If done improperly, the desires of the mind become pent-up and soon burst through the attempts at restriction. This happens when the restriction is too strict, sudden and unrealistic. It’s like a person who suddenly takes to working out after being completely lazy, follows a very strict program, and gets a heart attack or at least wrecks all their muscles.
The proper way to do it is to let enough selfish energy through, releasing some of the “steam” in the mind, while also holding some back. This regulated resistance strengthens the “discipline muscles.” We gradually increase the force of the regulation.
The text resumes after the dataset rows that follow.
Global Instance sst_scan_advance {B F} `{FilterTraits B F} view : ScanAdvance (@sst_scan F view Ascending).
Proof.
  intros it0 it returned e l k Hrel Hn Hk. pose proof (scan_next_rel (sst_scan view Ascending) _ _ _ _ _ Hrel Hn) as Hrel'.
  destruct it0 as [i0|i0 fe b]; cbn [sst_scan] in Hrel; unfold it_next in Hn; cbn [sst_iterator sst_next] in Hn.
  - apply bind_Ok_inv in Hn as ([o i] & Hi & Hn). injection Hn as -> <-.
    destruct (scan_advance i0 i returned e l k Hrel Hi Hk) as (it' & ret' & Hs & Hr & Hk'). unfold it_seek. cbn [sst_iterator sst_seek].
    rewrite Hs. run. by eexists _, ret'.
  - destruct (is_filtered_out fe) eqn:Hout; [done|]. apply bind_Ok_inv in Hn as ([o i] & Hi & Hn). injection Hn as -> <-.
    destruct (scan_advance i0 i returned e l k Hrel Hi Hk) as (it' & ret' & Hs & Hr & Hk'). unfold it_seek. cbn [sst_iterator sst_seek].
    rewrite Hout, Hs. run. eexists _, ret'. split; [done|]. cbn. by rewrite Hout.
Qed.

(** A new SST iterator, initialized: its filters skip the table only if no row of the view is in it. *)
Lemma sst_opens {B F} `{FilterTraits B F} (store : TableReads F) view idx blks rss opts nfs :
  table_rows store (view_sst (sv_table view)) idx blks rss → rss ≠ [] →
  0 < max_fetch_tasks opts → 0 < target_bytes_to_fetch opts → BytesRange.non_empty (sv_range view) = true →
  reads_filters store (view_sst (sv_table view)) = Ok nfs → filters_sound nfs (concat rss) →
  (∀ p k, opt_prefix opts = Some p → sv_contains view k = true → p `prefix_of` k) →
  ∃ s s', sst_iterator_new view store opts = Ok s ∧ sst_init s = Ok s' ∧
    sst_scan view (opt_order opts) s' [] (scan_rows (opt_order opts) (rows_in (sv_range view) (concat rss))).
Proof.
  intros Htw Hrss Hmax Htar Hne Hread Hsound Hprefix.
  destruct (internal_opens store view idx blks rss opts Htw Hrss Hmax Htar Hne) as (it & it' & Hnew & Hinit & Hscan).
  assert (si_view it = view ∧ si_store it = store ∧ si_options it = opts) as (Hv & Hst & Hop).
  { unfold internal_new in Hnew. rewrite !bool_decide_true in Hnew by done. cbn in Hnew. by injection Hnew as <-. }
  unfold sst_iterator_new. rewrite Hnew. run. exists (from_internal it).
  assert (∀ q, (∀ k, sv_contains view k = true → target_admits (query_target q) k) →
    ∃ s', sst_init (FilterSst it (evaluator_new q (filter_context opts)) false) = Ok s' ∧
      sst_scan view (opt_order opts) s' [] (scan_rows (opt_order opts) (rows_in (sv_range view) (concat rss)))) as Hfilter.
  { intros q Hq. cbn [sst_init]. unfold si_handle. rewrite Hst, Hv, Hread. run. unfold evaluate. cbn [fe_state evaluator_new fe_query].
    destruct nfs as [|nf nfs].
    - run. cbn [is_filtered_out fe_state]. unfold it_init. cbn [internal_sst_iterator]. rewrite Hinit. run. eexists. split; [done|]. done.
    - destruct (all_match_ok (nf :: nfs) (concat rss) (with_context q (filter_context opts)) Hsound) as (b & -> & Hb). run.
      destruct b; cbn [is_filtered_out fe_state].
      + unfold it_init. cbn [internal_sst_iterator]. rewrite Hinit. run. eexists. split; [done|]. done.
      + eexists. split; [done|]. cbn. specialize (Hb eq_refl).
        assert (rows_in (sv_range view) (concat rss) = []) as ->; [|by destruct (opt_order opts)].
        apply list_filter_none. eapply Forall_impl; [exact Hb|]. cbn. intros e Hno Hin. by apply Hno, Hq. }
  assert (∃ s', sst_init (DirectSst it) = Ok s' ∧
      sst_scan view (opt_order opts) s' [] (scan_rows (opt_order opts) (rows_in (sv_range view) (concat rss)))) as Hdirect.
  { cbn [sst_init]. unfold it_init. cbn [internal_sst_iterator]. rewrite Hinit. run. by eexists. }
  enough (∃ s', sst_init (from_internal it) = Ok s' ∧
      sst_scan view (opt_order opts) s' [] (scan_rows (opt_order opts) (rows_in (sv_range view) (concat rss)))) as (s' & ? & ?) by by exists s'.
  unfold from_internal. rewrite Hv, Hst, Hop. destruct (point_key view) as [k|] eqn:Hpoint.
  - apply Hfilter. intros k' Hk'. cbn. unfold point_key in Hpoint. unfold sv_contains, BytesRange.contains, range_contains, start_admits, end_admits in Hk'.
    unfold sv_start, sv_end, start_of, end_of in Hpoint.
    destruct (start_inner _) as [a|a|]; try done. destruct (end_inner _) as [b|b|]; try done. case_decide; [|done]. simplify_eq.
    apply andb_true_iff in Hk' as [? ?]. ord.
  - destruct (reads_prefix store) eqn:Hrp; [destruct (opt_prefix opts) as [p|] eqn:Hp|].
    + apply Hfilter. intros k Hk. cbn. by apply Hprefix.
    + destruct (reads_range store); [|exact Hdirect]. apply Hfilter. intros k Hk. cbn.
      unfold sv_contains, BytesRange.contains, range_contains in Hk. apply andb_true_iff in Hk.
      unfold sv_start, sv_end, start_of, end_of. by destruct (range_start _), (range_end _).
    + destruct (reads_range store); [|exact Hdirect]. apply Hfilter. intros k Hk. cbn.
      unfold sv_contains, BytesRange.contains, range_contains in Hk. apply andb_true_iff in Hk.
      unfold sv_start, sv_end, start_of, end_of. by destruct (range_start _), (range_end _).
Qed.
The person Krishna described at the beginning of Chapter Three – the mithyācarī “pretender” – is a person who leaps into sudden and unrealistically strict disciplines. The mental energy of selfishness has not subsided or been subdued, and it simply builds up in frustration behind the ostentatious attempts to damn it up. Krishna denounces this type of “renunciation” as a fraud.
The person Krishna advises Arjun to become, at the end of Chapter Three – the karma-yogī – gradually drains the selfish energy from the desires of the mind by gradually advancing their discipline and restriction, replacing selfish deeds more and more thoroughly with self-less equivalents that serve others far more primarily than they serve oneself.
Why not just go directly to work on the mind’s desires? Because it is simply too mysterious, subtle and slippery for a common person like you or I to face in a one-on-one battle. We would never be able to win and bring that foe under our control. Therefore Krishna’s plan of attack at the end of Chapter Three is to start with easier targets, and from there advance into the enemy’s deeper strongholds. Our actions are the most tangible, practical, and visible parts of our personality, so this is the easiest target of attack for we who want to gain mastery of the more mysterious, deep aspects of our self.